NDAs 101: Why defining confidential information can make or break a deal

With non-disclosure agreements (NDAs), it’s easy to assume your information is safe once signed, but defining “Confidential Information” is key. This detail can greatly impact your business. Here’s how to get it right.

An information side floating in mid air.

Icons8.com

Introduction

When you’re dealing with non-disclosure agreements (NDAs), it’s easy to think that once both parties sign on the dotted line, your secret information is safe. But there’s a crucial detail that often gets overlooked: the definition of “Confidential Information.” This seemingly small part of an NDA can have significant implications for your business. If it’s too vague, too broad, or too narrow, it can leave your information unprotected or, conversely, tie your hands in ways you never intended.

Read: Why governing law clauses can make or break your contract

What is “Confidential Information”?

“Confidential Information” generally refers to any data, materials, or knowledge that a company wants to keep private and out of the public eye. This can include a wide range of information, such as:

  • Trade secrets: Formulas, practices, processes, designs, instruments, patterns, or compilations of information that provide a business with a competitive edge.

  • Business strategies: Plans for marketing, expansion, product development, or competitive positioning.

  • Financial data: Budgets, profit and loss statements, forecasts, and other financial reports.

  • Customer lists: Information about your clients, including contact details, purchasing history, and preferences.

  • Product designs: Schematics, prototypes, and technical specifications for new or existing products.

  • Internal communications: Emails, memos, meeting notes, and other internal documents that contain sensitive information.

But here’s the kicker: the NDA’s power to protect this information depends entirely on how “Confidential Information” is defined. This definition sets the legal boundaries for what the receiving party must keep under wraps.

The risk of a vague definition

A vague or overly broad definition of Confidential Information can spell trouble. For instance, a definition like “all business information” might sound like it covers everything, but it’s actually a problem:

  • Enforceability issues: Depending on where you're doing business, courts can be hesitant to enforce NDAs with overly broad definitions because they can be seen as unreasonable or impossible to comply with. If the information isn’t clearly defined, a court might rule that the NDA is too vague to be enforceable, leaving your sensitive data unprotected.

  • Ambiguity: If the definition is too broad, the receiving party might argue that they didn’t realize certain information was confidential, especially if it wasn’t explicitly labeled as such. This ambiguity can lead to disputes about what information was actually protected under the NDA.
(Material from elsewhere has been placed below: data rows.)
(** * Stratified train/dev/test split allocator (scripts/create_splits.py)

    A shallow embedding of the split script: grouping of the item pool by
    (difficulty_level, table), the floor allocation per stratum, the
    deficit-correction pass [adjust_for_target], the final reconciliation,
    the seeded shuffle and slicing, the uniqueness assertion and the
    order-preserving assembly of the three output lists.

    Python integers are [Z].  Python floats are IEEE binary64 values; the
    script only multiplies an integer by a fraction, subtracts an integer
    from such a product, compares, floors and rounds, so a float is kept
    as a dyadic rational [fnum / 2^fexp] and every arithmetic result is
    rounded to 53 significant bits, ties to even (module [F64]).  Exponent
    overflow and underflow are outside the model; neither can occur for
    pools of fewer than 2^53 items and fractions between 2^-1000 and 1. *)

From Stdlib Require Import String Ascii.
From Stdlib Require Import ZArith List Bool Lia Permutation Sorted.
Import ListNotations.
Open Scope Z_scope.

(** ** Binary64 arithmetic as used by the script *)

Module F64.

Record float := mk { fnum : Z; fexp : N }.

(* Round-to-nearest, ties-to-even, of q + r/2^s given half = 2^(s-1). *)
Definition rne (q r half : Z) : Z :=
  if (half <? r) || ((r =? half) && Z.odd q) then q + 1 else q.

(* A non-negative numerator rounded to 53 significant bits. *)
Definition round53 (x : Z) : Z :=
  let s := Z.log2 x + 1 - 53 in
  if s <=? 0 then x
  else let q := Z.shiftr x s in
       let r := x - Z.shiftl q s in
       Z.shiftl (rne q r (Z.shiftl 1 (s - 1))) s.

Definition round53s (x : Z) : Z := Z.sgn x * round53 (Z.abs x).

(* float(n) for a Python int n. *)
Definition of_int (n : Z) : float := mk (round53s n) 0.

(* a * b *)
Definition mul (a b : float) : float :=
  mk (round53s (fnum a * fnum b)) (fexp a + fexp b).

(* a - b *)
Definition sub (a b : float) : float :=
  let p := N.max (fexp a) (fexp b) in
  mk (round53s (fnum a * 2 ^ Z.of_N (p - fexp a)
                - fnum b * 2 ^ Z.of_N (p - fexp b))) p.

(* a < b *)
Definition ltb (a b : float) : bool :=
  fnum a * 2 ^ Z.of_N (fexp b) <? fnum b * 2 ^ Z.of_N (fexp a).

Definition leb (a b : float) : bool :=
  fnum a * 2 ^ Z.of_N (fexp b) <=? fnum b * 2 ^ Z.of_N (fexp a).

(* math.floor(a) *)
Definition floor (a : float) : Z := fnum a / 2 ^ Z.of_N (fexp a).

(* round(a): nearest integer, ties to even, as float.__round__ does. *)
Definition py_round (a : float) : Z :=
  let d := 2 ^ Z.of_N (fexp a) in
  let q := fnum a / d in
  let r := fnum a mod d in
  if (d <? 2 * r) || ((2 * r =? d) && Z.odd q) then q + 1 else q.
  • Dilution of protection: A broad definition can dilute the focus of the NDA, making it less clear what information is truly valuable and confidential. This can weaken your ability to enforce the NDA if the need arises.

The danger of being too specific

On the flip side, being too specific in your definition can cause its own set of problems:

  • Exclusion of critical information: If your NDA only names certain documents or data as confidential, you could accidentally leave out other critical information that also needs protection. For instance, if your NDA only says “financial statements” are confidential, what about your strategic plans or customer lists? If they’re not mentioned, they might not be covered.

  • Limited scope: A narrow definition could limit what's protected, allowing the other party more freedom to share or use information that doesn't fit within the specified categories. This could weaken your efforts to safeguard your business’s most valuable assets.

  • Difficulty in adaptation: Business information evolves over time, and what’s considered confidential today might change tomorrow. A too-specific definition can make the NDA inflexible, requiring constant updates to stay relevant.

Read: Why you should always define deliverables in service agreements

Finding the right balance

The key to a strong NDA lies in finding the right balance when defining Confidential Information. You want the definition to be broad enough to cover all the sensitive information you need to protect, yet specific enough to be enforceable and clear. Here’s how you can achieve that balance:

Use broad categories with examples

One effective approach is to define Confidential Information using broad categories, followed by specific examples. For instance, “Confidential Information includes, but is not limited to, business plans, financial data, customer lists, proprietary technology, and any other information disclosed in writing, orally, or through any other medium that is marked as confidential or would reasonably be understood to be confidential by the nature of the information.”

Include a catch-all provision

To make sure nothing important is left out, consider adding a catch-all clause that protects any information that should reasonably be considered confidential, even if it’s not explicitly listed. This helps safeguard any unexpected information that might come up during the business relationship.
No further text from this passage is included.